(* ===== verification/Routes.v ===== *)
(** * The routes

    Models [crates/bymax-auth-axum/src/routes/]: every handler with the guards of
    its signature, in the order they run, and the table of the groups with their
    limits.  A handler's last argument reads the body. *)

From S2P Require Import Prelude Errors Types Crypto Redis RedisStores Jwt SessionSpec SessionStore MfaStore Engine Repository Password SideStores TokenManager Sessions AuthCore OtpService Login PasswordReset Account Totp MfaService Platform OAuth Invitation Config Validate Builder Facade Net Http ClientIp Delivery Bodies Guards Edge.

Import Settings.

(** ** Pure parts *)

Definition clamp_millis (millis : Z) : Z := Z.max i64_min (Z.min i64_max millis).
Definition to_millis (value : OffsetDateTime) : Z := clamp_millis (Z.quot value 1000000).

Definition session_to_json (info : SessionInfo) : SessionBody := {|
  sb_id := si_id info;
  sb_session_hash := si_session_hash info;
  sb_device := si_device info;
  sb_ip := si_ip info;
  sb_is_current := si_is_current info;
  sb_created_at := to_millis (si_created_at info);
  sb_last_activity_at := to_millis (si_last_activity_at info);
|}.

Definition OAUTH_ERROR_SHORT_CODE : string := "oauth_failed".

Definition found `{HttpLib} {C} (url : string) : Response C :=
  if header_value_valid url
  then {| rs_status := 302; rs_body := BNone; rs_retry_after := None; rs_location := Some url; rs_extra_cookies := [] |}
  else error_response OauthFailed.

Definition mfa_temp_cookie `{CookieLib} (jar : Jar) : option string := nonempty_cookie jar MFA_TEMP_COOKIE_NAME.

(** The bodies and queries the routes read. *)
Class RouteBodies : Type := {
  read_register :: JsonBody RegisterDto;
  read_login :: JsonBody LoginDto;
  read_forgot :: JsonBody ForgotPasswordDto;
  read_change :: JsonBody ChangePasswordDto;
  read_reset :: JsonBody ResetPasswordDto;
  read_verify_otp :: JsonBody VerifyOtpDto;
  read_resend_otp :: JsonBody ResendOtpDto;
  read_verify_email :: JsonBody VerifyEmailDto;
  read_resend_verification :: JsonBody ResendVerificationDto;
  read_mfa_setup :: JsonBody MfaSetupDto;
  read_mfa_verify :: JsonBody MfaVerifyDto;
  read_mfa_challenge :: JsonBody MfaChallengeDto;
  read_mfa_disable :: JsonBody MfaDisableDto;
  read_mfa_regenerate :: JsonBody MfaRegenerateRecoveryCodesDto;
  read_platform_login :: JsonBody PlatformLoginDto;
  read_create_invitation :: JsonBody CreateInvitationDto;
  read_change_email :: JsonBody ChangeEmailDto;
  read_confirm_email :: JsonBody ConfirmEmailChangeDto;
  read_revoke_invitation :: JsonBody RevokeInvitationDto;
  read_accept_invitation :: JsonBody AcceptInvitationDto;
  read_oauth_initiate :: QueryText OAuthInitiateQuery;
  read_oauth_callback :: QueryText OAuthCallbackQuery;
  read_json :: JsonText;
}.

Section routes.
Context `{CookieLib, HttpLib, GardeLib, RouteBodies}.
Context `{Crypto, Host, !DigitSource, Base64, HeaderJson, UnicodeText, PasswordHashLib, Base32, UnicodeChars, Aes256Gcm, Base64Std, MfaJson}.
Context `{ClaimsJson DashboardClaims, ClaimsJson PlatformClaims, ClaimsJson MfaTempClaims, Json OAuthStatePayload}.
Context {S U : Type}.
Context `{SessionStore S, MfaStore S, BruteForceStore S, OtpStore S, PasswordResetStore S, UserStatusCacheStore S, InvitationStore S, OAuthStateStore S, WsTicketStore S, RateLimitStore S}.
Context `{UserRepository U, PlatformUserRepository U, AuthHooks U, OAuthHooks U, KdfRuntime U, PasswordBreachChecker U, EmailProvider U, InvitationMail U}.
Context (be : BuiltEngine U) (config : AdapterConfig).

Abbreviation en := (be_engine be).
Abbreviation Handler := (M (Conn S U) (Response SetCookie) (Response SetCookie)).
Abbreviation Step := (M (Conn S U) (Response SetCookie)).
Abbreviation RawBody := (result Z string).

(** A guard or an engine call whose failure is rendered as it is. *)
Definition or_reject {A} (m : M (Conn S U) AuthError A) : Step A :=
  fun c => let '(r, c') := m c in (map_err error_response r, c').

Definition engine_call {A} (m : E S U A) : Step A := or_reject (call m).

Definition or_refuse {A} (r : result BodyRejection A) : Step A := lift (map_err rejection_response r).
Definition or_invalid {A} (r : result AuthError A) : Step A := lift (map_err error_response r).

Definition json_body {T} `{Dto T, JsonBody T} (parts : Parts) (body : RawBody) : Step T :=
  or_refuse (validated_json (pt_headers parts) body).

(** The refresh token of a request, from the channel the delivery mode names. *)
Definition refresh_token_of (body_token : option string) : Step string :=
  jar ← the_jar;
  mret (source_refresh_token (ad_delivery config) jar (rk_refresh_name (ad_cookies config)) body_token).

Definition refresh_body (body : RawBody) : Step (option string) :=
  bytes ← or_refuse (request_bytes body);
  or_refuse (parse_refresh_body bytes (reads_body (ad_delivery config))).

Definition deliver (domains : list string) (result : AuthResult) (status : Z) : Step (Response SetCookie) :=
  on_jar (deliver_auth config domains result status).

Definition deliver_login (domains : list string) (result : LoginResult) (success_status : Z) : Step (Response SetCookie) :=
  match result with
  | LoginSuccess auth => deliver domains auth success_status
  | LoginMfaChallenge challenge => mret (deliver_mfa_challenge challenge)
  end.

(** ** auth *)

Definition h_register (parts : Parts) (body : RawBody) : Handler :=
  dto ← json_body parts body;
  result ← engine_call (register en {| gi_email := reg_email dto; gi_name := reg_name dto; gi_password := reg_password dto;
                                       gi_tenant_id := reg_tenant_id dto |} (request_context parts));
  deliver_login (cookie_domains be parts) result 201.

Definition h_login (parts : Parts) (body : RawBody) : Handler :=
  dto ← json_body parts body;
  result ← engine_call (login en {| li_email := lgi_email dto; li_password := lgi_password dto; li_tenant_id := lgi_tenant_id dto |}
                          (request_context parts));
  deliver_login (cookie_domains be parts) result 200.

(** Public: the refresh token authorises it, and nothing is revoked where the body
    is not one. *)
Definition h_logout (parts : Parts) (body : RawBody) : Handler :=
  jar ← the_jar;
  body_token ← refresh_body body;
  refresh ← refresh_token_of body_token;
  _ ← engine_call (logout en (presented_access_token config parts jar) refresh);
  extras ← on_jar (clear_session config (cookie_domains be parts));
  mret (with_extra_cookies extras no_content).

* TASK PROMPT
Only one stretch of the records above is wanted: the lines between the one holding "(** The bodies" and the one holding "Section routes.", inclusive, reproduced exactly.

* RESULT OF THIS EXERCISE
(** The bodies and queries the routes read. *)
Class RouteBodies : Type := {
  read_register :: JsonBody RegisterDto;
  read_login :: JsonBody LoginDto;
  read_forgot :: JsonBody ForgotPasswordDto;
  read_change :: JsonBody ChangePasswordDto;
  read_reset :: JsonBody ResetPasswordDto;
  read_verify_otp :: JsonBody VerifyOtpDto;
  read_resend_otp :: JsonBody ResendOtpDto;
  read_verify_email :: JsonBody VerifyEmailDto;
  read_resend_verification :: JsonBody ResendVerificationDto;
  read_mfa_setup :: JsonBody MfaSetupDto;
  read_mfa_verify :: JsonBody MfaVerifyDto;
  read_mfa_challenge :: JsonBody MfaChallengeDto;
  read_mfa_disable :: JsonBody MfaDisableDto;
  read_mfa_regenerate :: JsonBody MfaRegenerateRecoveryCodesDto;
  read_platform_login :: JsonBody PlatformLoginDto;
  read_create_invitation :: JsonBody CreateInvitationDto;
  read_change_email :: JsonBody ChangeEmailDto;
  read_confirm_email :: JsonBody ConfirmEmailChangeDto;
  read_revoke_invitation :: JsonBody RevokeInvitationDto;
  read_accept_invitation :: JsonBody AcceptInvitationDto;
  read_oauth_initiate :: QueryText OAuthInitiateQuery;
  read_oauth_callback :: QueryText OAuthCallbackQuery;
  read_json :: JsonText;
}.

Section routes.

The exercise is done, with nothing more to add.